Recurrent Neural Networks for Language Modeling

Recurrent Neural Networks for Language Modeling

Many neural network models, such as plain artificial neural networks or convolutional neural networks, perform really well on a wide range of data sets. They’re being used in mathematics, physics, medicine, biology, zoology, finance, and many other fields. However, there is one major flaw: they require fixed-size inputs! The inputs to a plain neural network or convolutional neural network have to be the same size for training, testing, and deployment! This means we can’t use these architectures for sequences or time-series data.

But along comes recurrent neural networks to save the day! We’ll define and formulate recurrent neural networks (RNNs). We’ll discuss how we can use them for sequence modeling as well as sequence generation. Then we’ll code up a generic, character-based recurrent neural network from scratch, without any external libraries besides numpy! Finally, we’ll train our RNN on Shakespeare and have it generate new Shakespearean text!

Download the full code here.

Recurrent Neural Networks Formulation

As we mentioned before, recurrent neural networks can be used for modeling variable-length data. The most general and fundamental RNN is shown above. The most important facet of the RNN is the recurrence! By having a loop on the internal state, also called the hidden state, we can keep looping for as long as there are inputs.

The above image can be a bit difficult to understand in practice, so we commonly “unroll” the RNN where we have a box for each time step, or input in the sequence.

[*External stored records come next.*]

Lemma ceremony_payloads_snoc o e t cs c :
  ceremony_payloads o e t (cs ++ [c]) =
  ceremony_payloads o e t cs ++ step_payloads (ceremony o e t cs) c.
Proof. unfold ceremony_payloads. rewrite steps_payloads_snoc. by rewrite app_assoc. Qed.

Lemma step_payloads_eq o e t cs c :
  step_payloads (ceremony o e t cs) c =
  let prev := last_transcript_digest_hex (ceremony o e t cs) in
  let ep := entropy_payload c.1.1 c.1.2 prev in
  [ep; transcript_payload prev (sha256 ep) c.1.1 (Z.of_nat (Datatypes.S (length cs)))].
Proof. unfold step_payloads. by rewrite ceremony_length. Qed.

#[local] Ltac payload_in :=
  rewrite ?ceremony_payloads_snoc, ?step_payloads_eq; unfold ceremony_payloads;
  rewrite ?elem_of_app, ?elem_of_cons; auto 7.

(** The last digest determines the whole history. *)
Lemma last_digest_binding o e t cs o' e' t' cs' :
  Z.of_nat (length cs) < 2 ^ 64 - 1 -> Z.of_nat (length cs') < 2 ^ 64 - 1 ->
  collision_free sha256 (ceremony_payloads o e t cs ++ ceremony_payloads o' e' t' cs') ->
  last_transcript_digest_hex (ceremony o e t cs) = last_transcript_digest_hex (ceremony o' e' t' cs') ->
  o = o' /\ e = e' /\ cs.*1 = cs'.*1.
Proof.
  revert cs'. induction cs as [|c cs IH] using rev_ind; intros cs' R R' C;
    (destruct cs' as [|c' cs' _] using rev_ind);
    rewrite ?ceremony_last_nil, ?ceremony_last_snoc; intros E%hex_encode_inj%C; try payload_in.
  - apply transcript_payload_inj in E as (_ & E & ->); [|by autounfold with prims..|by rewrite !sha256_length].
    apply C in E; [|payload_in..]. by apply initial_entropy_payload_inj in E as ->.
  - apply transcript_payload_index in E; autounfold with prims; rewrite ?length_app in *; simpl in *; lia.
  - apply transcript_payload_index in E; autounfold with prims; rewrite ?length_app in *; simpl in *; lia.
  - rewrite length_app in R, R'. simpl in R, R'.
    apply transcript_payload_inj in E as (El & E & Ec);
      [|autounfold with prims; lia..|by rewrite !ceremony_last_width|by rewrite !sha256_length].
    destruct (IH cs') as (-> & -> & Ecs); [lia|lia| |exact El|].
    { eapply collision_free_subset; [|exact C]. intros x. rewrite !ceremony_payloads_snoc, !elem_of_app.
      intuition. }
    apply C in E; [|payload_in..]. rewrite El, Ec in E. apply entropy_payload_inj in E.
    split; [done|]. split; [done|]. rewrite !fmap_app, Ecs. f_equal. simpl. f_equal.
    destruct c as [[? ?] ?], c' as [[? ?] ?]. simpl in *. by subst.
Qed.

(** [C19] The transcript commits to the whole ceremony: if
    two ceremonies, of at most [2^64 - 1] contributions each, derive the same
    seed for their parameters and SHA-256 has no collision on what they hash,
    then the organizer and the entropy drawn for it are the same, and so are
    the number of contributions, their order, the contributors and the
    entropies drawn for them; only the times can differ. *)
Theorem transcript_binding o e t cs o' e' t' cs' :
  let s := ceremony o e t cs in let s' := ceremony o' e' t' cs' in
  Z.of_nat (length cs) < 2 ^ 64 - 1 -> Z.of_nat (length cs') < 2 ^ 64 - 1 ->
  collision_free sha256
    (final_payload s :: final_payload s' :: ceremony_payloads o e t cs ++ ceremony_payloads o' e' t' cs') ->
  derive_final_seed s = derive_final_seed s' ->
  o = o' /\ e = e' /\ cs.*1 = cs'.*1.
Proof.
  intros s s' R R' C E. apply (last_digest_binding o e t cs o' e' t' cs'); [exact R|exact R'| |].
  { eapply collision_free_subset; [|exact C]. set_solver. }
  assert (final_payload s = final_payload s') as Ef by (apply C; [set_solver..|exact E]).
  unfold final_payload, seed_payload in Ef. cbn [concat] in Ef. rewrite !app_nil_r in Ef.
  apply app_inv_head in Ef. apply app_inj_1 in Ef as [Ef _]; [done|].
  by subst s s'; rewrite !ceremony_last_width.
Qed.
End transcript.

(** ** The commands *)

Section commands.
Context `{Sha256Ok} `{!Json CeremonyState, !Json SetupMetadata, !JsonOk CeremonyState, !JsonOk SetupMetadata}.
Context `{!SetupBackend}.

(** A list of contributions whose digests anyone can recompute from the
    recorded names and entropy digests, with its last digest. *)
Inductive valid_chain : bytes -> list CeremonyContribution -> Prop :=
| chain_start digest ed c :
    length ed = 32%nat -> entropy_digest_hex c = hex_encode ed -> con_index c = 0 ->
    transcript_digest_hex c = digest ->
    digest = hex_encode (sha256 (transcript_payload empty_transcript_digest ed (con_contributor c) 0)) ->
    valid_chain digest [c]
| chain_next digest prev cs ed c :
    valid_chain prev cs ->
    length ed = 32%nat -> entropy_digest_hex c = hex_encode ed ->
    con_index c = Z.of_nat (length cs) ->
    transcript_digest_hex c = digest ->
    digest = hex_encode (sha256 (transcript_payload prev ed (con_contributor c) (con_index c))) ->
    valid_chain digest (cs ++ [c]).

Definition valid_state (s : CeremonyState) : Prop :=
  valid_chain (last_transcript_digest_hex s) (contributions s).

(** The state the next command reads. *)
Definition stored (d : dir) (s : CeremonyState) : Prop :=
  exists b, d !! STATE_FILE_NAME = Some b /\ from_json b = Ok s.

For a particular cell, we feed in an input \mathbf{x}_t at some time t to get a hidden state \mathbf{h}_t; then, we use that to produce an output \mathbf{y}_t. We keep doing this until we reach the end of the sequence. The most important part of an RNN is the recurrence, and that is modeled by the arrow that goes from one hidden state block to another. This recurrence indicates a dependence on all the information prior to a particular time t. In other words, inputs later in the sequence should depend on inputs that are earlier in the sequence; the sequence isn’t independent at each time step!

For example, suppose we were doing language modeling. We have an input sentence: “the cat sat on the ____.” By knowing all of the words before the blank, we have an idea of what the blank should or should not be! This is the reason RNNs are used mostly for language modeling: they represent the sequential nature of language!

For our purposes, we’re going to be coding a character-based RNN. This takes character input and produces character output. We take our text and split it into individual characters and feed that in as input. However, we can’t directly feed text into our RNN. All neural networks work with numbers, not characters! However, we can easily convert characters to their numerical counterparts. We simply assign a number to each unique character that appears in our text; then we can convert each character to that number and have numerical inputs! Similarly, our output will also be numerical, and we can use the inverse of that assignment to convert the numbers back into texts.

(In practice, when dealing with words, we use word embeddings, which convert each string word into a dense vector. Usually, these are trained jointly with our network, but there are many different pre-trained word embedding that we can use off-the-shelf (Richard Socher’s pre-trained GloVe embeddings, for example). )

Like any neural network, we have a set of weights that we want to solve for using gradient descent: \mathbf{W}^{(xh)}, \mathbf{W}^{(hh)}, \mathbf{W}^{(hy)} (I’m excluding the biases for now). Unlike other neural networks, these weights are shared for each time step! We use the same weights for each time step! This is also part of the recurrence aspect of our RNN: the weights are affected by the entire sequence. This makes training them a bit tricky, as we’ll discuss soon.

The above figure models an RNN as producing an output at each time step; however, this need not be the case. We can vary how many inputs and outputs we have, as well as when we produce those outputs.

(Credit: http://karpathy.github.io/2015/05/21/rnn-effectiveness/)

We can have several different flavors of RNNs:

  1. One-to-one: the simplest RNN
  2. One-to-many: sequence generation tasks
  3. Many-to-one: sentiment analysis
  4. Many-to-many: machine translation

Additionally, we can have bidirectional RNNs that feed in the input sequence in both directions! We can also stack these RNNs in layers to make deep RNNs. RNNs are just the basic, fundamental model for sequences, and we can always build upon them.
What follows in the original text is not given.